#### [Collected data]
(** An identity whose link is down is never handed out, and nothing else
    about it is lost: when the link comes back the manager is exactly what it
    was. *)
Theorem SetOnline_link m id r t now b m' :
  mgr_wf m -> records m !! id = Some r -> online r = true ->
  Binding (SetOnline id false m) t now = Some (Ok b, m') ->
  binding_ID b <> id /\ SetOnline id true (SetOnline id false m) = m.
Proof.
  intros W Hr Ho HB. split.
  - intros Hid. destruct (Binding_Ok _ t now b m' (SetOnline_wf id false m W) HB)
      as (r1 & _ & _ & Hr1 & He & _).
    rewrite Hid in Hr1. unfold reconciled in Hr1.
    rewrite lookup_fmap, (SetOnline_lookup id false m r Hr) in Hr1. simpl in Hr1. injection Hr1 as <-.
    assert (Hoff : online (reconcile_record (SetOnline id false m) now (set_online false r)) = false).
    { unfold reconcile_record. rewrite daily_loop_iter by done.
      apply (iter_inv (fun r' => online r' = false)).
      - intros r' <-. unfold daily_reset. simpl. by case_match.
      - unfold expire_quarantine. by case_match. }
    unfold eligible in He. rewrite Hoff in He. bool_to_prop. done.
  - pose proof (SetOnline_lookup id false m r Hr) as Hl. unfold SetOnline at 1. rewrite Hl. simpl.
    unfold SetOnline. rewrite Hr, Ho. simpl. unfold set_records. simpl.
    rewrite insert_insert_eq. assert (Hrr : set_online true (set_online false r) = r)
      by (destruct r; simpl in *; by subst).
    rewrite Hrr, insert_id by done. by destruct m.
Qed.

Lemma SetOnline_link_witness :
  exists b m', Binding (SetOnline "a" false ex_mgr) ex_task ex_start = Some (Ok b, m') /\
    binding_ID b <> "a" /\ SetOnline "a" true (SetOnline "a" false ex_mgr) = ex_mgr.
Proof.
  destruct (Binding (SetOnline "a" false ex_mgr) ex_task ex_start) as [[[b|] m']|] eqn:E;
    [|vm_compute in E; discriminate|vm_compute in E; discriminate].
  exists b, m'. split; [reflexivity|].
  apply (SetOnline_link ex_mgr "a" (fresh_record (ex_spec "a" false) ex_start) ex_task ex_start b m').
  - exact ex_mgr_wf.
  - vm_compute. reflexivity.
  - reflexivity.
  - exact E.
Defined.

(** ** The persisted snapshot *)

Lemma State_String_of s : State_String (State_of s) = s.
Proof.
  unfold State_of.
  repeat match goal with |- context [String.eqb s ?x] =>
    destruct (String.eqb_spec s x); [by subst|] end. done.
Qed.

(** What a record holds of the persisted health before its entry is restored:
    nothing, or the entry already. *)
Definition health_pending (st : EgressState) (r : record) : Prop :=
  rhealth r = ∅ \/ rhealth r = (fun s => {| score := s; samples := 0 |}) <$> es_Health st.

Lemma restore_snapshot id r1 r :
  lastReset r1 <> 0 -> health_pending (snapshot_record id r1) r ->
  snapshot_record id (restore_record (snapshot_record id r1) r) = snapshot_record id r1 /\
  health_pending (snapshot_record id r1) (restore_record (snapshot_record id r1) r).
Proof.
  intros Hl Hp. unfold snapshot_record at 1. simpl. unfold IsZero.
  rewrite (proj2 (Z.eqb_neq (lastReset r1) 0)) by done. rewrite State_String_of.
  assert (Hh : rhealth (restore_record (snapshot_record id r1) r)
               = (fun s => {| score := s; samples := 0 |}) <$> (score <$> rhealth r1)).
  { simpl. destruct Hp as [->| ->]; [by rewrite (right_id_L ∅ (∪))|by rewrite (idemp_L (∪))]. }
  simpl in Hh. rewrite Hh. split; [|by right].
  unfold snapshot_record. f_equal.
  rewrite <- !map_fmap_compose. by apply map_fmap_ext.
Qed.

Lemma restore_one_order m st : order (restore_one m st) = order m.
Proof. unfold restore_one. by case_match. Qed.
==
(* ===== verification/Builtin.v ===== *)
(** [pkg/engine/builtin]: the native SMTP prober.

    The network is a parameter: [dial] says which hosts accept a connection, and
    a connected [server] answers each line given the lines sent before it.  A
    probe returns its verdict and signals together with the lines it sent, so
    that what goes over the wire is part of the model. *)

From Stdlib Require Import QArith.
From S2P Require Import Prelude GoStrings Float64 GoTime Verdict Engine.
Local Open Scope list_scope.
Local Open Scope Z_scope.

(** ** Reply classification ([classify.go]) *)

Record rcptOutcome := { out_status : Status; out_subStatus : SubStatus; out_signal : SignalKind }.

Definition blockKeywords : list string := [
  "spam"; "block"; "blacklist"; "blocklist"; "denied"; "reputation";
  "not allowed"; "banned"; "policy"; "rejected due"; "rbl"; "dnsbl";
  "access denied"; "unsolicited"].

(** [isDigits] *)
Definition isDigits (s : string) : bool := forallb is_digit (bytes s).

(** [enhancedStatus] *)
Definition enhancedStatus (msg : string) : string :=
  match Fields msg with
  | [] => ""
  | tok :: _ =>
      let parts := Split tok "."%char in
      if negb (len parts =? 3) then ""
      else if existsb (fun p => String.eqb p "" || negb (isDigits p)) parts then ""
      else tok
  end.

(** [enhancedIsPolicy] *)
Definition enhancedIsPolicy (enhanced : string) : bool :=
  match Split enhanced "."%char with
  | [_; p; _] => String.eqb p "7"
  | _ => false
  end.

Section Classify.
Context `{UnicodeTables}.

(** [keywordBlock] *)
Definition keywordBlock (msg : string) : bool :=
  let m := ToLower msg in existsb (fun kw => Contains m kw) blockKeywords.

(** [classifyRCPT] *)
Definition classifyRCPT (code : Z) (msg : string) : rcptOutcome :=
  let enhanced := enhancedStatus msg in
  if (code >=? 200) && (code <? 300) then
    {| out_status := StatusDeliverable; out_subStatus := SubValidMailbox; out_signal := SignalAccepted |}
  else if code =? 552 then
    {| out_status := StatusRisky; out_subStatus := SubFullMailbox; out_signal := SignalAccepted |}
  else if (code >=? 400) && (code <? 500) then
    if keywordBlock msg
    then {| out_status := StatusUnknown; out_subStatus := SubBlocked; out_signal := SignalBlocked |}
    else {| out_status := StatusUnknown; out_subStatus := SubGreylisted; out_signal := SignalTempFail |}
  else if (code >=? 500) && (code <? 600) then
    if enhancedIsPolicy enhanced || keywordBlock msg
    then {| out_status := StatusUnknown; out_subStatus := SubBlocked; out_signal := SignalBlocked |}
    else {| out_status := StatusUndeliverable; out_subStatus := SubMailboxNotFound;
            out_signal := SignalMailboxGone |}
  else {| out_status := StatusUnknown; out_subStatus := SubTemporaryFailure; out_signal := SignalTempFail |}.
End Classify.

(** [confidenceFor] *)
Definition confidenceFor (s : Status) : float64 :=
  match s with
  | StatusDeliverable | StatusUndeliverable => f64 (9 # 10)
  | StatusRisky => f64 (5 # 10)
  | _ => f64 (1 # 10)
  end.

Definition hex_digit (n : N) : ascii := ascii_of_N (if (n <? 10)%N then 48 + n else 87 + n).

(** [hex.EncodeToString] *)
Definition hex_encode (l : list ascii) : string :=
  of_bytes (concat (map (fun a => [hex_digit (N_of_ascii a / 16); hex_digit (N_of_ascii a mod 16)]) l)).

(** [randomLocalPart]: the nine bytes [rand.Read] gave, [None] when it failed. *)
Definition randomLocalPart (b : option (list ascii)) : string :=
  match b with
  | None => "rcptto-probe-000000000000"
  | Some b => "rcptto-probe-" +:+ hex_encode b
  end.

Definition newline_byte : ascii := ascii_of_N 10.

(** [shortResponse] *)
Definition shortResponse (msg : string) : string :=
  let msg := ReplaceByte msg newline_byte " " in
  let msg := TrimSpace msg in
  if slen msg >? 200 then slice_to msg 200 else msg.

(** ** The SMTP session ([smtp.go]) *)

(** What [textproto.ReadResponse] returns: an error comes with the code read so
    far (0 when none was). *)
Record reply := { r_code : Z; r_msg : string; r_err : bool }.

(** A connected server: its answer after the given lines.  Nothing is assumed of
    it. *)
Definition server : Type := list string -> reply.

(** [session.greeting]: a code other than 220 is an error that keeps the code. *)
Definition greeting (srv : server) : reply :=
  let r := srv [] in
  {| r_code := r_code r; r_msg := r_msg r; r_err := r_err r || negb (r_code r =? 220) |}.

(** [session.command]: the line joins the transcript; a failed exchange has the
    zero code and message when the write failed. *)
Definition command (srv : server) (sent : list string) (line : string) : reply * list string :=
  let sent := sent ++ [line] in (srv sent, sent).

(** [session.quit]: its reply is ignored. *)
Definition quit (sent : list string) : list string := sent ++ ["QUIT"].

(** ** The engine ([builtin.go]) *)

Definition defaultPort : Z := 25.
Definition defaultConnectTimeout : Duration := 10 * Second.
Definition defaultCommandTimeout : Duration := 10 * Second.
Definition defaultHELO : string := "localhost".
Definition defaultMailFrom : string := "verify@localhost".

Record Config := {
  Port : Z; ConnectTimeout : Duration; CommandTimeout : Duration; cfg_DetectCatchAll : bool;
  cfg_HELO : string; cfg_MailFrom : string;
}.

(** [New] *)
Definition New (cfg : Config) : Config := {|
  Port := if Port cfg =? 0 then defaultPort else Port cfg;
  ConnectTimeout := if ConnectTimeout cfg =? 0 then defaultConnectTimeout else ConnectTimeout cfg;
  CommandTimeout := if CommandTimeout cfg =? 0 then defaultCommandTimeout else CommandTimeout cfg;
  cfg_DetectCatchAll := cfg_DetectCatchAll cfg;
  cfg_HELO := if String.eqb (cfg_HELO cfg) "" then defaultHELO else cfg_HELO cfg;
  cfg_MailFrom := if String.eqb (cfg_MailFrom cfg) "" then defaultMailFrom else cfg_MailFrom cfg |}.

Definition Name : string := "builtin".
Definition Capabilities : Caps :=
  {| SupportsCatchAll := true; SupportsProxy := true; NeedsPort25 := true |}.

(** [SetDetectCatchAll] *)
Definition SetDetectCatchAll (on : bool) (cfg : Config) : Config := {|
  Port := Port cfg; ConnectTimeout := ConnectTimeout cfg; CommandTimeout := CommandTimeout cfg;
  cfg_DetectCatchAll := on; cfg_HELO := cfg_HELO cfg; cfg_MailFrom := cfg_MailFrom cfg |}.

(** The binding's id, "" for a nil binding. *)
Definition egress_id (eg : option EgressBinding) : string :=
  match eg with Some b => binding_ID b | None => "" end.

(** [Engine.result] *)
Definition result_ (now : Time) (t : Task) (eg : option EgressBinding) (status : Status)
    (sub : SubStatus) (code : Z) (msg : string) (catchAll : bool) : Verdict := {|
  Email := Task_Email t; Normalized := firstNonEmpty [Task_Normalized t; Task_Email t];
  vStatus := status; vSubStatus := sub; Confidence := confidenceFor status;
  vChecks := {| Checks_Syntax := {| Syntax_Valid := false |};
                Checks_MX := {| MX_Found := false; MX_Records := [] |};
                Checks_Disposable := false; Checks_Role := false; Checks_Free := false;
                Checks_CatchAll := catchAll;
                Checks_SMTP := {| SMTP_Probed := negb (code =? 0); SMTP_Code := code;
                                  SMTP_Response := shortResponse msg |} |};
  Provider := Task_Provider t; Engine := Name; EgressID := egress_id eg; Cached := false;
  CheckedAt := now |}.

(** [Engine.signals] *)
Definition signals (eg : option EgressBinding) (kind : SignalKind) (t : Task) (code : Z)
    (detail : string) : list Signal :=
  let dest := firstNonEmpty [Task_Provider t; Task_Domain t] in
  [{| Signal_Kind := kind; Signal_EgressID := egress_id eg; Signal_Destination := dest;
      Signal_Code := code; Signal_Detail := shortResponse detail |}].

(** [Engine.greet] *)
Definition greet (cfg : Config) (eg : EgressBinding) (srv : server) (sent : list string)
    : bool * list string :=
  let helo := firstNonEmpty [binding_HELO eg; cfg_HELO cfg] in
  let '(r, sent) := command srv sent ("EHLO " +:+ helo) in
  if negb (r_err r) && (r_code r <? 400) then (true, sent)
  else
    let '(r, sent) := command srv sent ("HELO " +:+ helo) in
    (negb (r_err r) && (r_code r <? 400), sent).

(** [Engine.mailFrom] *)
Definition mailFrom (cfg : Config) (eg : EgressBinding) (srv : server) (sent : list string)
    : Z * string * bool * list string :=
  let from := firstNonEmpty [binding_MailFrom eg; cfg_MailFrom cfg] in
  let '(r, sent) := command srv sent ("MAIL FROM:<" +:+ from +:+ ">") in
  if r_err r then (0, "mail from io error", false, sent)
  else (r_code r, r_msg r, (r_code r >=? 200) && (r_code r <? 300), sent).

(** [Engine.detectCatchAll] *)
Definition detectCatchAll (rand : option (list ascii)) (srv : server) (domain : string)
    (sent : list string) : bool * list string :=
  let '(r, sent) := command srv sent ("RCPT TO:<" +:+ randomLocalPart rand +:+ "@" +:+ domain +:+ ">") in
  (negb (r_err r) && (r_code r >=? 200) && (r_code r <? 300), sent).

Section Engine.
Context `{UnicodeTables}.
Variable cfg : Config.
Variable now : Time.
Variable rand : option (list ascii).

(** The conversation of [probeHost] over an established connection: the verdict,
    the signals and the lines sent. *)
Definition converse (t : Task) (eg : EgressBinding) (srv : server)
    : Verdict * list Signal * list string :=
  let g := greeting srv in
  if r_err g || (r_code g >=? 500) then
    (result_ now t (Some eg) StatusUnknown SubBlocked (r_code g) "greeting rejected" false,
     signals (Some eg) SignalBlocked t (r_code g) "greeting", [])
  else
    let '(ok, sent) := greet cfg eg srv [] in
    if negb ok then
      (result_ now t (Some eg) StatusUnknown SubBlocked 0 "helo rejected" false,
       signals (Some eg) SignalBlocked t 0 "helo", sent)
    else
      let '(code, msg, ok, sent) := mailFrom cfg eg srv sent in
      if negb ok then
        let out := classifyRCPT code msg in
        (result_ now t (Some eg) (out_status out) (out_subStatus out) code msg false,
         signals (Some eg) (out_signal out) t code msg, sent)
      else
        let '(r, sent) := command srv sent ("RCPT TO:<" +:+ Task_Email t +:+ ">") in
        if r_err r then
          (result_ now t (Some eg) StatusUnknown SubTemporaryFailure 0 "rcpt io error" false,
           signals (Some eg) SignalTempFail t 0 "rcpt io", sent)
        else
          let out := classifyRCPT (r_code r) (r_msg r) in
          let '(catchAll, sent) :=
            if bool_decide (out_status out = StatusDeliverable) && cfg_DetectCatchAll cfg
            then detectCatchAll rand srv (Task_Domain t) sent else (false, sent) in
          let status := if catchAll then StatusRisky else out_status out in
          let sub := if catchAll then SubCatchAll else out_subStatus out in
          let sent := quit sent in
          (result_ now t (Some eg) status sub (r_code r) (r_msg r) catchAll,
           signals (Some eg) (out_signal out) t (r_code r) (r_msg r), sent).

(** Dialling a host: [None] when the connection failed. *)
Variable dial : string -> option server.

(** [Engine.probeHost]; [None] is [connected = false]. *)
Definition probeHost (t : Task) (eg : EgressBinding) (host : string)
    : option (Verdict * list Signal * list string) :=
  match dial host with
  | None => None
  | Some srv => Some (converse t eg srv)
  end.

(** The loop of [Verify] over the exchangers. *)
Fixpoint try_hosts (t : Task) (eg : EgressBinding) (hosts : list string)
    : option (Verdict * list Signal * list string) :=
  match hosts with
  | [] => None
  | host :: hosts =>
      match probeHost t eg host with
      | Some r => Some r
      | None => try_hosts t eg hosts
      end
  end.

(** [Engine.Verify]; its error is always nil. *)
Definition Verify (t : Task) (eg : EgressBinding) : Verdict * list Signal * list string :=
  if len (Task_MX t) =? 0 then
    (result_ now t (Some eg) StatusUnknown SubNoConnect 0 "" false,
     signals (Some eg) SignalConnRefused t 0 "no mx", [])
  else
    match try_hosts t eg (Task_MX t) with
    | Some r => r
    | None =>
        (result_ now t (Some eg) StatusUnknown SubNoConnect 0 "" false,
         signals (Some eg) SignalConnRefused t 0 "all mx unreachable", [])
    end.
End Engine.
==
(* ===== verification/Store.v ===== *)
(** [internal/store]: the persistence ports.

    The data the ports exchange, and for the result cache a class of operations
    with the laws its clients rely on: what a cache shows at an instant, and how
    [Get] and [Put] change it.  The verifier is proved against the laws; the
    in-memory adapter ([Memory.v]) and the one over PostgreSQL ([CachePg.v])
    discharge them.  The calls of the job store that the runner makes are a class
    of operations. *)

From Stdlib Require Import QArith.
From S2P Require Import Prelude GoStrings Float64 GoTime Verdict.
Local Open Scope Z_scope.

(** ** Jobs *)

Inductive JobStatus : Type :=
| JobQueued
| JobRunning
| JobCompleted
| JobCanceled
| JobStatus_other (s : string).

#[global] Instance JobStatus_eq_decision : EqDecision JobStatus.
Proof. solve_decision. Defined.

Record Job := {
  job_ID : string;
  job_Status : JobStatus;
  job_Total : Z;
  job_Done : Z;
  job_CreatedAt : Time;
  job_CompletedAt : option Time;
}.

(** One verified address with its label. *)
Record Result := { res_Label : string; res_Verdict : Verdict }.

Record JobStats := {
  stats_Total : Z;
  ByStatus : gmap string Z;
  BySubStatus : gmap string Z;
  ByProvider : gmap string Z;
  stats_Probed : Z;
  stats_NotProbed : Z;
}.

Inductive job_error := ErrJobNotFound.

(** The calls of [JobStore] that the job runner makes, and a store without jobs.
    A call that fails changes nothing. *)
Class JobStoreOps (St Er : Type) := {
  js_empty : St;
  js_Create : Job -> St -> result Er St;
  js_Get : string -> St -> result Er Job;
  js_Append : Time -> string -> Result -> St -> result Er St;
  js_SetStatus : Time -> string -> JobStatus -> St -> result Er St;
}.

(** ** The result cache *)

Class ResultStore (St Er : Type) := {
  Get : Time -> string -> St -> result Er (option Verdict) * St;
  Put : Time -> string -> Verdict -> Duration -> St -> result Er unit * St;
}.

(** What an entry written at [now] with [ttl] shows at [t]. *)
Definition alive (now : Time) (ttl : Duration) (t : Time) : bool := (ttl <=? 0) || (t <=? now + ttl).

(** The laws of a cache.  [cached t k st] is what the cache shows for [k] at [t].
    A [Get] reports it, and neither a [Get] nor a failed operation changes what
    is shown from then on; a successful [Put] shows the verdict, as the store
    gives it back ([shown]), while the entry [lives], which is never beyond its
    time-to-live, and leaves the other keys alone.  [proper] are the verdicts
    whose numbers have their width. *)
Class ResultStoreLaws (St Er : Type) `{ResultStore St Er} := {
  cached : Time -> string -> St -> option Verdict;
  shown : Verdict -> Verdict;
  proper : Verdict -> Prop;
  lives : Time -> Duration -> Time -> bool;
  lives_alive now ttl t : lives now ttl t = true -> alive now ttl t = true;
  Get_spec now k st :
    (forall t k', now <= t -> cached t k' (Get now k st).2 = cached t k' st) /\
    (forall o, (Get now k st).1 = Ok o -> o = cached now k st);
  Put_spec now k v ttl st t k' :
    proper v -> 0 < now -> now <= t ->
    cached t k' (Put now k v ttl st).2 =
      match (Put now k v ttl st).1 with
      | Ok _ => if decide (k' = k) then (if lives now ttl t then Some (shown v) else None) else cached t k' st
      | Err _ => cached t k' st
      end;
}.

#### [What to produce]
With no other words, state how many lines above hold the word "GoTime".

#### [Output of the task]
2